■ ACTIVITY
Find and copy every line in the records that includes the string "Scope".

━━━━━━━━━━━━━━━━━━━━━━━━━━━━━━

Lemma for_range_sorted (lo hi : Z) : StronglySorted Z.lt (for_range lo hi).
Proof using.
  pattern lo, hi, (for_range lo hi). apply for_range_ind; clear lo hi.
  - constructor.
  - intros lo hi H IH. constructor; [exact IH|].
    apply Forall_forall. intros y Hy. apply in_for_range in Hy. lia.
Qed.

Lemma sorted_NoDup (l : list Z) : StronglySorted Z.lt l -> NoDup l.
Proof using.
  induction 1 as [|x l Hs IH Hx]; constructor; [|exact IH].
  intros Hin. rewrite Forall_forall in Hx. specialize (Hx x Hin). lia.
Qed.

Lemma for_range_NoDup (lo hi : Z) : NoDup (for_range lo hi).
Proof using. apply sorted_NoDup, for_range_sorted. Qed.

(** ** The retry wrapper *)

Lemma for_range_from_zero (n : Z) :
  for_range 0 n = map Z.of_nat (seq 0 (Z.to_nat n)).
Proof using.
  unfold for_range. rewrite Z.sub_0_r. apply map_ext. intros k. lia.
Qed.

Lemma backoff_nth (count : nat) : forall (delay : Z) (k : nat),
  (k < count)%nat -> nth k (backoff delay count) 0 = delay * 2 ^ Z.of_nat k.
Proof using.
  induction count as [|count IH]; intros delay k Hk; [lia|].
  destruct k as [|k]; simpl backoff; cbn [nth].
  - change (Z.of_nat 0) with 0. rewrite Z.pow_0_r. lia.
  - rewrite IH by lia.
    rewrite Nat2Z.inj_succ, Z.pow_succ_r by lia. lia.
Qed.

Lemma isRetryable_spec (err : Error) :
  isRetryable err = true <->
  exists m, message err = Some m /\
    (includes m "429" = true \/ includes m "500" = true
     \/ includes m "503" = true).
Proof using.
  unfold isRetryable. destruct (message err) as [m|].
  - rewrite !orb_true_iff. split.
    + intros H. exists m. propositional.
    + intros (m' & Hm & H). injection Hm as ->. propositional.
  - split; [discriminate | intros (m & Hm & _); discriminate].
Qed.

━━━━━━━━━━━━━━━━━━━━━━━━━━━━━━

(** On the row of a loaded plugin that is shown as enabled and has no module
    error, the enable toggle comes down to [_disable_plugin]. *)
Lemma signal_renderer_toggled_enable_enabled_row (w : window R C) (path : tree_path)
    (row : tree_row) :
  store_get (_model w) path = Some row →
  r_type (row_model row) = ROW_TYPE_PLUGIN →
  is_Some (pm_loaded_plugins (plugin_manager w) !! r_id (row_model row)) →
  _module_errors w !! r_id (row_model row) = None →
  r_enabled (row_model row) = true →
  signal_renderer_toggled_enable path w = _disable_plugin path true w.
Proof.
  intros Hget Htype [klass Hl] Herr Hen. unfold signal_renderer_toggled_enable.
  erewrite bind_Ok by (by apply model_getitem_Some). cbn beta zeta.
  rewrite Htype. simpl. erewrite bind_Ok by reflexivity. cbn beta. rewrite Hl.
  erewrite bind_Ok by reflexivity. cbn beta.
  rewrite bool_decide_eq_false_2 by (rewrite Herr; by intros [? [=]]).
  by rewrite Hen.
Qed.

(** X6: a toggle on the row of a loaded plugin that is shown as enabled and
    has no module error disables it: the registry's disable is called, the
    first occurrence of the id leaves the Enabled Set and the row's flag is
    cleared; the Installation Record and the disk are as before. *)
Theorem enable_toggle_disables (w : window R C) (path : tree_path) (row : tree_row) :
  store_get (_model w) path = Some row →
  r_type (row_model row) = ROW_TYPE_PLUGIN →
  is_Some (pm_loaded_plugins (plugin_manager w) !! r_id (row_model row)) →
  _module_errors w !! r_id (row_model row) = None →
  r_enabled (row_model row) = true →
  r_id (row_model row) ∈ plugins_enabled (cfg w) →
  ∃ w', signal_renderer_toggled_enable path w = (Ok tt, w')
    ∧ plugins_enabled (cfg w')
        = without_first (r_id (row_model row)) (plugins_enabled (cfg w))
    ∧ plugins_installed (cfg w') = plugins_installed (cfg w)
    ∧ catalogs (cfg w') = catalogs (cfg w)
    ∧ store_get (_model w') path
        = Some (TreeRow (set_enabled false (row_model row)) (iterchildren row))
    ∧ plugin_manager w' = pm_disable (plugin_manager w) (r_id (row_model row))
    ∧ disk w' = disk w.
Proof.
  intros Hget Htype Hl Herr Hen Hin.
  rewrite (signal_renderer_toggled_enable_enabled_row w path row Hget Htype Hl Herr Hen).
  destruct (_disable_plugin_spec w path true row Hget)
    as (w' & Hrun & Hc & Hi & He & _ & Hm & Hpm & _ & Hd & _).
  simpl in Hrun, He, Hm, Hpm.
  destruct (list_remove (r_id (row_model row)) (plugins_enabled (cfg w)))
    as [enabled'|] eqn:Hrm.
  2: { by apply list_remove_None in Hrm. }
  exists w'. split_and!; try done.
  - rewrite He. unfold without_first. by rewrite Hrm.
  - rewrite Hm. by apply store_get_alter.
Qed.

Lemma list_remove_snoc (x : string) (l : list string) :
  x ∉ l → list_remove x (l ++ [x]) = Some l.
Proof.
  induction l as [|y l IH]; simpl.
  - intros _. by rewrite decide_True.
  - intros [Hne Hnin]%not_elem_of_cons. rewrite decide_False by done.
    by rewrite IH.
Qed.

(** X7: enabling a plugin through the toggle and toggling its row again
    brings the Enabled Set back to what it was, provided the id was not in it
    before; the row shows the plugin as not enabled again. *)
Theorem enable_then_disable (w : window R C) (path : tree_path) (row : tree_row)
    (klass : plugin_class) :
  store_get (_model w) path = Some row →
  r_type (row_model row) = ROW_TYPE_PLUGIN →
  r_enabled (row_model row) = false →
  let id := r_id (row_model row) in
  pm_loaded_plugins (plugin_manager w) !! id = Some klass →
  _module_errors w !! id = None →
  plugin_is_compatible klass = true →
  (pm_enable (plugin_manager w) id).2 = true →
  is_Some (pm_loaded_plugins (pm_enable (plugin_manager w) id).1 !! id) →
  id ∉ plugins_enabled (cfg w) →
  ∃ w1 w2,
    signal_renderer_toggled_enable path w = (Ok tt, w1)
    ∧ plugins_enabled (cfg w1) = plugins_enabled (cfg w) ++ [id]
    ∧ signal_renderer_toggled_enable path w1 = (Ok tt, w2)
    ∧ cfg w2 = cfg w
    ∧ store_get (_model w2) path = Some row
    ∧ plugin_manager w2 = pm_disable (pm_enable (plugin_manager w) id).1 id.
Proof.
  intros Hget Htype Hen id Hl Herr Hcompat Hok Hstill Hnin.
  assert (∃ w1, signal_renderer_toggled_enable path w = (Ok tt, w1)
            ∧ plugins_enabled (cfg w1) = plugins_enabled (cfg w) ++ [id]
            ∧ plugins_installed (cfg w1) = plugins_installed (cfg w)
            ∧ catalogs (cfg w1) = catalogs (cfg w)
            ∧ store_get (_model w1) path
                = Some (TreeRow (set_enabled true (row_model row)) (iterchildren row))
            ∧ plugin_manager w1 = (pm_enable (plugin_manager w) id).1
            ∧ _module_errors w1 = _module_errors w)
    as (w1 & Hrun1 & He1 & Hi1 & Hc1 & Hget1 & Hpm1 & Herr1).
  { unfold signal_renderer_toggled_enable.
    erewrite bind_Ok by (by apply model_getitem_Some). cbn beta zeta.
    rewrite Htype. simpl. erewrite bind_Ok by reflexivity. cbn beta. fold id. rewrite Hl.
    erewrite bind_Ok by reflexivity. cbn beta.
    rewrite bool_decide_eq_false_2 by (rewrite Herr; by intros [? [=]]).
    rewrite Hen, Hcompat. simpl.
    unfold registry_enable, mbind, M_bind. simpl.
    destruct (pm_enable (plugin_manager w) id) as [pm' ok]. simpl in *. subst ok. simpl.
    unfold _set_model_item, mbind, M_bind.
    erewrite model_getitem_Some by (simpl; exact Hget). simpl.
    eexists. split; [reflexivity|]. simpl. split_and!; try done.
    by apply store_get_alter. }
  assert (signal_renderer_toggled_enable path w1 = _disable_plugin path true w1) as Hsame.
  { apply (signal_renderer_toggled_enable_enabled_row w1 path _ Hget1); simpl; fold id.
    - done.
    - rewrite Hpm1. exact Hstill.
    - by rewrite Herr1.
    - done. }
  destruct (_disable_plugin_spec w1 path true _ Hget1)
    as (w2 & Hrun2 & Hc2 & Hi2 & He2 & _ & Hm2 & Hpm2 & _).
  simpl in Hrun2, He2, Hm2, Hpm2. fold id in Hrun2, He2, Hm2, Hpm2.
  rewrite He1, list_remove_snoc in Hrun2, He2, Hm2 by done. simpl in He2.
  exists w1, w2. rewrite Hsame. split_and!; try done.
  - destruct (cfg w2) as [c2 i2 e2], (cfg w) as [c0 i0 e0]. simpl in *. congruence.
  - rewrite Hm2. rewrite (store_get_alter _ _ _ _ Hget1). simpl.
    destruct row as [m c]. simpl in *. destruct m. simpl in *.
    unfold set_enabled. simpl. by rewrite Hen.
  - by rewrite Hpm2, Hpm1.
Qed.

━━━━━━━━━━━━━━━━━━━━━━━━━━━━━━

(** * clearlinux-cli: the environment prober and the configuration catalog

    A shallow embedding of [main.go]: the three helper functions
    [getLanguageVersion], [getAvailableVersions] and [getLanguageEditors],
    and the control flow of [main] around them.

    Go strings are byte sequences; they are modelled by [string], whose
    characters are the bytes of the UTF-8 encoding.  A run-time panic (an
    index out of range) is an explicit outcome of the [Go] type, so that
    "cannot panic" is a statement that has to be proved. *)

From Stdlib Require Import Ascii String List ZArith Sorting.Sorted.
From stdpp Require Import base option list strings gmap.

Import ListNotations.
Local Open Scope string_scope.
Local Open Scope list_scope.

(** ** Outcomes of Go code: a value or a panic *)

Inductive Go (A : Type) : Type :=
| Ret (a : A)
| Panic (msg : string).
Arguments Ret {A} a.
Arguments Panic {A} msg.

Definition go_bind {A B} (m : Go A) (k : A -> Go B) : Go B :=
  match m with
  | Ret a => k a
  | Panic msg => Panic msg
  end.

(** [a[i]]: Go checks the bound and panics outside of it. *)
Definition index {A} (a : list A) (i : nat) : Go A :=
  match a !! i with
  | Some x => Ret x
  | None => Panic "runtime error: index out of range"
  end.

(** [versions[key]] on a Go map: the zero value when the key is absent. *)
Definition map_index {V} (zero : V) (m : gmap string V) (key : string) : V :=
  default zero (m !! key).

━━━━━━━━━━━━━━━━━━━━━━━━━━━━━━

■ EXERCISE ANSWER
Local Open Scope string_scope.
Local Open Scope list_scope.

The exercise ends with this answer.